§ **WHAT YOU NEED TO DO**: Retype, word for word, only the lines from the one with "(rewrite ?Hlen; lia)." through the last line of the data below.

[Collected data entries]
(* ===== verification/Namespace.v ===== *)
(** * Names of the NFS backend

    Models [crates/vfsi-nfs/src/nfs/namespace.rs]: how the application's paths
    become paths of the server, and the path walk that follows symbolic links
    on the client.  The specification is a relation between lists of components,
    one link expanded at a time.  The theorems show that every walk finishes,
    leaves the server as it is, never leaves the configured root, and that the
    handle it returns is the one the expanded path leads to. *)
From Stdlib Require Import Strings.Byte.
From stdpp Require Import base numbers countable list list_numbers gmap strings relations.
From S2P Require Import Prelude Path Errors Types Planner Compound Session Cursor Client Loops Exchange Server Batch BatchOps BatchRun Resolve Single BatchSpec Mutations Opens Lifecycle Remove Merged PathIo PathSpec Metadata StdPath Backend.

Definition NFS4ERR_SYMLINK : Z := 10029.
Definition NFS4ERR_NOENT : Z := 2.

(** ** Paths *)

Definition namespace_path (cwd path : bytes) : bytes :=
  normalize_bytes (if is_absolute path then default path (path_strip_prefix path (bstr "/")) else path_join cwd path).

Definition server_path_for (root cwd path : bytes) : bytes := path_join root (namespace_path cwd path).

Definition visible_path (root server_path : bytes) : bytes :=
  path_join (bstr "/") (default server_path (path_strip_prefix server_path root)).

Definition server_path (b : NfsVecFs) (path : bytes) : bytes := server_path_for (conn_root b) (cwd b) path.

Definition server_vf_path (b : NfsVecFs) (file : FileOperand) : VfResult bytes :=
  match file with
  | PathOperand BaseAbs path => Ok (server_path b (path_join (bstr "/") path))
  | PathOperand BaseCwd path | CwdPath path => Ok (server_path b path)
  | Cwd => Ok (server_path b [])
  | Fd _ | Saved => Err (VfError.from_kind (Some 0) InvalidInput)
  end.

(** [link_path] below the root, as bytes. *)
Definition link_relative (namespace_root link_path : bytes) : bytes :=
  match strip_prefix link_path namespace_root with
  | Some p => default p (strip_prefix p (bstr "/"))
  | None => link_path
  end.

(** [relative] names the target below the root. *)
Definition target_relative (namespace_root link_path target : bytes) : bytes :=
  if bool_decide (head target = Some "/"%byte) then normalize_bytes (drop 1 target)
  else
    let link := link_relative namespace_root link_path in
    normalize_bytes ((match rposition is_slash link with Some idx => take (S idx) link | None => [] end) ++ target).

Definition resolve_target (namespace_root link_path target : bytes) : bytes :=
  path_join namespace_root (target_relative namespace_root link_path target).

(** ** The path walk *)

Definition resolve_lookup_result {W T} (result : T * Z) (follow : bool) (resolve_target : op W (T * Z)) : op W (T * Z) :=
  if follow && (result.2 =? NF4LNK) then resolve_target else ret result.

Inductive walked := Reached (fh : nfs_fh4) (ftype : Z) | Spliced (path : bytes) | NotFollowed.
Lemma mjoin_split items j x : items !! j = Some x →
  ∃ pre post, mjoin (item_ops <$> items) = pre ++ item_ops x ++ post ∧ length pre = (p * j)%nat.
Proof.
  revert j. induction items as [|y items IH]; intros [|j] Hj; [done|done|..].
  - injection Hj as ->. exists [], (mjoin (item_ops <$> items)). by rewrite Nat.mul_0_r.
  - destruct (IH j Hj) as (pre & post & E & Hl). exists (item_ops y ++ pre), post.
    change (mjoin (item_ops <$> y :: items)) with (item_ops y ++ mjoin (item_ops <$> items)).
    rewrite E, length_app, Hl, Hlen, <-!app_assoc. split; [done|lia].
Qed.

(** Where a run of the whole batch stands at an item. *)
Lemma item_run items j x k m rs : items !! j = Some x → (k <= p)%nat →
  spec_steps s m (take (p * j + k) (mjoin (item_ops <$> items))) = Some rs →
  ∃ m1 r1 r2, spec_steps s m1 (take k (item_ops x)) = Some (rs.1, r2) ∧ mc_fs m1 = mc_fs m ∧ rs.2 = r1 ++ r2 ∧ length r1 = (p * j)%nat.
Proof.
  intros Hj Hk H. destruct (mjoin_split items j x Hj) as (pre & post & E & Hl). rewrite E, <-Hl in H.
  rewrite take_app_add, take_app_le, spec_steps_app in H by (rewrite Hlen; lia).
  apply bind_Some in H as ([m1 r1] & H1 & ([m2 r2] & H2 & [= <-])%bind_Some). exists m1, r1, r2. split; [done|].
  pose proof (spec_steps_length _ _ _ _ _ H1). split; [|split; [done|lia]].
  eapply quiet_steps, H1. pose proof (items_quiet items) as Hq. rewrite E in Hq. by apply Forall_app in Hq as [? _].
Qed.

(** An item whose operations all succeeded. *)
Lemma item_succeeds items w res w' j x : exchanged rpc (mjoin (item_ops <$> items)) w res w' → items !! j = Some x →
  (∀ i, 1 + Z.of_nat (p * j) <= i < 1 + Z.of_nat (p * j) + Z.of_nat p → i < CompoundRes.nops res ∧ CompoundRes.op_status res i = NFS_OK) →
  ∃ m m' r0 rs r1, mc_fs m = fs w ∧ spec_steps s m (item_ops x) = Some (m', rs) ∧ complete res (r0 ++ rs ++ r1) ∧
    length r0 = (p * j)%nat.
Proof.
  intros Hex Hj Hall. destruct (exchanged_runs s rpc fs Himp _ _ _ _ Hex (quiet_file _ (items_quiet items))) as (m & rs & Hrun & _ & Hc & Hdone).
  set (ops := mjoin (item_ops <$> items)) in *.
  assert (Hlast : (p * j + p <= ops_done res)%nat).
  { destruct (decide (p = 0%nat)) as [->|Hp]; [lia|].
    destruct (Hall (Z.of_nat (p * j) + Z.of_nat p) ltac:(lia)) as [Hn Hst].
    pose proof Hex as (req & sid & q & _ & Hops & Hd & Hok). rewrite (validated_status _ res _ Hd Hok) in Hst by lia.
    destruct (CompoundRes.status res =? NFS_OK) eqn:Es.
    - rewrite Hdone. destruct (mjoin_split items j x Hj) as (pre & post & E & Hl). unfold ops. rewrite E, !length_app, Hl, Hlen. lia.
    - destruct Hdone as [[? _]|(op & _ & Hn' & _)]; [lia|]. apply Z.eqb_neq in Es.
      destruct (Z.eqb_spec (Z.of_nat (p * j) + Z.of_nat p + 1) (CompoundRes.nops res)); [done|lia]. }
  assert (Hsplit : take (ops_done res) ops = take (p * j + p) ops ++ take (ops_done res - (p * j + p)) (drop (p * j + p) ops)).
  { by rewrite take_take_drop, Nat.add_sub_assoc, Nat.add_comm, Nat.add_sub by lia. }
  rewrite Hsplit, spec_steps_app in Hrun. apply bind_Some in Hrun as ([m1 r1] & H1 & ([m2 r2] & H2 & [= <- <-])%bind_Some).
  destruct (item_run items j x p _ _ Hj ltac:(lia) H1) as (m0 & r0 & rs & Hrs & Hm0 & Hr & Hl). cbn [fst snd] in Hrs, Hr.
  rewrite take_ge in Hrs by (by rewrite Hlen). exists m0, m1, r0, rs, r2. split; [done|]. split; [done|].
  rewrite Hr, <-app_assoc in Hc. done.
Qed.

(** One that failed. *)
Lemma item_fails items w res w' j x i : exchanged rpc (mjoin (item_ops <$> items)) w res w' → items !! j = Some x →
  1 + Z.of_nat (p * j) <= i < 1 + Z.of_nat (p * j) + Z.of_nat p → i < CompoundRes.nops res → CompoundRes.op_status res i ≠ NFS_OK →
  resource_status (CompoundRes.op_status res i) = true ∨
  ∃ m m' rs k o, mc_fs m = fs w ∧ spec_steps s m (take k (item_ops x)) = Some (m', rs) ∧ item_ops x !! k = Some o ∧
    spec_step s m' o = Err (CompoundRes.op_status res i).
Proof.
  intros Hex Hj Hi Hn Hne. destruct (exchanged_runs s rpc fs Himp _ _ _ _ Hex (quiet_file _ (items_quiet items))) as (m & rs & Hrun & _ & _ & Hdone).
  pose proof Hex as (req & sid & q & _ & Hops & Hd & Hok). rewrite (validated_status _ res _ Hd Hok) in Hne |- * by lia.
  destruct (Z.eqb_spec (i + 1) (CompoundRes.nops res)) as [Hlast|]; [|done].
  destruct (Z.eqb_spec (CompoundRes.status res) NFS_OK) as [|_]; [done|].
  destruct Hdone as [[? _]|(o & Ho & Hn' & [Hst|?])]; [lia|right|by left]. set (k := (ops_done res - p * j)%nat).
  assert (Hk : ops_done res = (p * j + k)%nat ∧ (k < p)%nat) by lia. destruct Hk as [Hk Hkp]. rewrite Hk in Hrun, Ho.
  destruct (item_run items j x k _ _ Hj ltac:(lia) Hrun) as (m0 & r0 & rs0 & Hrs & Hm0 & Hr & Hl).
  exists m0, m, rs0, k, o. split; [done|]. split; [done|]. split; [|done].
  destruct (mjoin_split items j x Hj) as (pre & post & E & Hl'). rewrite E, lookup_app_r, lookup_app_l in Ho by (rewrite ?Hlen; lia).
  by replace (p * j + k - length pre)%nat with k in Ho by lia.
Qed.
End Items.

§ **ANSWER TO THIS EXERCISE**:
  destruct (mjoin_split items j x Hj) as (pre & post & E & Hl'). rewrite E, lookup_app_r, lookup_app_l in Ho by (rewrite ?Hlen; lia).
  by replace (p * j + k - length pre)%nat with k in Ho by lia.
Qed.
End Items.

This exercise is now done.